** What needs to be done **
Everything from the line with "setSelection (Some (Block.mk" to the end of the material is to be retyped exactly, both ends included, and nothing else.

** Provided records **
Definition toolbarText (answer : option string) : AppState -> Act AppState unit :=
  toolbar (fun sb => addText (Block.id sb) answer).

Definition toolbarIcon : AppState -> Act AppState unit :=
  toolbar (fun sb => addIcon (Block.id sb)).

Definition toolbarTable : AppState -> Act AppState unit :=
  toolbar (fun _ _ => setShowModal true).

Definition toolbarCopy (uuid : string) : AppState -> Act AppState unit :=
  toolbar (fun sb => duplicateBlock uuid sb).

Definition toolbarDel : AppState -> Act AppState unit :=
  toolbar (fun sb => deleteBlock (Block.id sb)).

(** Where the toolbar is drawn: [left: selectedBlock.x],
    [top: selectedBlock.y - 50]. *)
Definition toolbarPosition (s : AppState) : option Point.t :=
  match selectedBlock s with
  | Some sb => Some (Point.mk (Block.x sb) (Block.y sb - 50))
  | None => None
  end.

(** The events that assign content. *)
Definition is_content_event (ev : Event) : bool :=
  match ev with
  | EvAddIcon _ | EvAddText _ _ | EvImageLoaded _ _ | EvTableSettled _ _ => true
  | _ => false
  end.

Definition is_delete_event (ev : Event) : bool :=
  match ev with
  | EvDeleteBlock _ => true
  | _ => false
  end.

(** The toolbar's copy passes [selectedBlock], a block of the registry. *)
Definition copies_from_registry (ev : Event) (s : AppState) : Prop :=
  match ev with
  | EvDuplicateBlock _ block => In block (blocks s)
  | _ => True
  end.

(** A resize that delivers a size above the drawing threshold. *)
Definition resize_above_threshold (ev : Event) : Prop :=
  match ev with
  | EvResizeStop _ w h _ => 20 < w /\ 20 < h
  | _ => True
  end.

End Full.

(** ** The reduced variant *)

Module Reduced.

Inductive ContentType : Type := icon | text.

Definition Block : Type := Block.t ContentType.

Record AppState : Type := mkState
  { blocks : list Block;
    selectedBlockId : option string;
    isSelecting : bool;
    startPoint : option Point.t;
    selection : option Block }.

Definition initial : AppState :=
  mkState [] None false None None.

Definition setBlocks (v : list Block) : Act AppState unit :=
  modify (fun st => mkState v (selectedBlockId st)
                            (isSelecting st) (startPoint st) (selection st)).

Definition setBlocksFn (f : list Block -> list Block) : Act AppState unit :=
  modify (fun st => mkState (f (blocks st)) (selectedBlockId st)
                            (isSelecting st) (startPoint st) (selection st)).

Definition setSelectedBlockId (v : option string) : Act AppState unit :=
  modify (fun st => mkState (blocks st) v
                            (isSelecting st) (startPoint st) (selection st)).

Definition setIsSelecting (v : bool) : Act AppState unit :=
  modify (fun st => mkState (blocks st) (selectedBlockId st)
                            v (startPoint st) (selection st)).

Definition setStartPoint (v : option Point.t) : Act AppState unit :=
  modify (fun st => mkState (blocks st) (selectedBlockId st)
                            (isSelecting st) v (selection st)).

Definition setSelection (v : option Block) : Act AppState unit :=
  modify (fun st => mkState (blocks st) (selectedBlockId st)
                            (isSelecting st) (startPoint st) v).

(** The icon payload: U+2B50 in UTF-8. *)
Definition ICON : string :=
  String (ascii_of_nat 226) (String (ascii_of_nat 173)
    (String (ascii_of_nat 144) EmptyString)).

Definition handleMouseDown (rect : DOMRect.t) (e : MouseEvent.t) (c : AppState) : Act AppState unit :=
  let p := getRelativeCoordinates rect e in
  setIsSelecting true ;;
  setStartPoint (Some (Point.mk (Point.x p) (Point.y p))) ;;
  setSelection None ;;
  setSelectedBlockId None.

Definition handleMouseMove (rect : DOMRect.t) (e : MouseEvent.t) (c : AppState) : Act AppState unit :=
  match isSelecting c, startPoint c with
  | true, Some sp =>
      let p := getRelativeCoordinates rect e in
      setSelection (Some (Block.mk "temp"
        (Z.min (Point.x sp) (Point.x p))
        (Z.min (Point.y sp) (Point.y p))
        (Z.abs (Point.x p - Point.x sp))
        (Z.abs (Point.y p - Point.y sp))
        None))
  | _, _ => ret tt
  end.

** Result of the exercise **
      setSelection (Some (Block.mk "temp"
        (Z.min (Point.x sp) (Point.x p))
        (Z.min (Point.y sp) (Point.y p))
        (Z.abs (Point.x p - Point.x sp))
        (Z.abs (Point.y p - Point.y sp))
        None))
  | _, _ => ret tt
  end.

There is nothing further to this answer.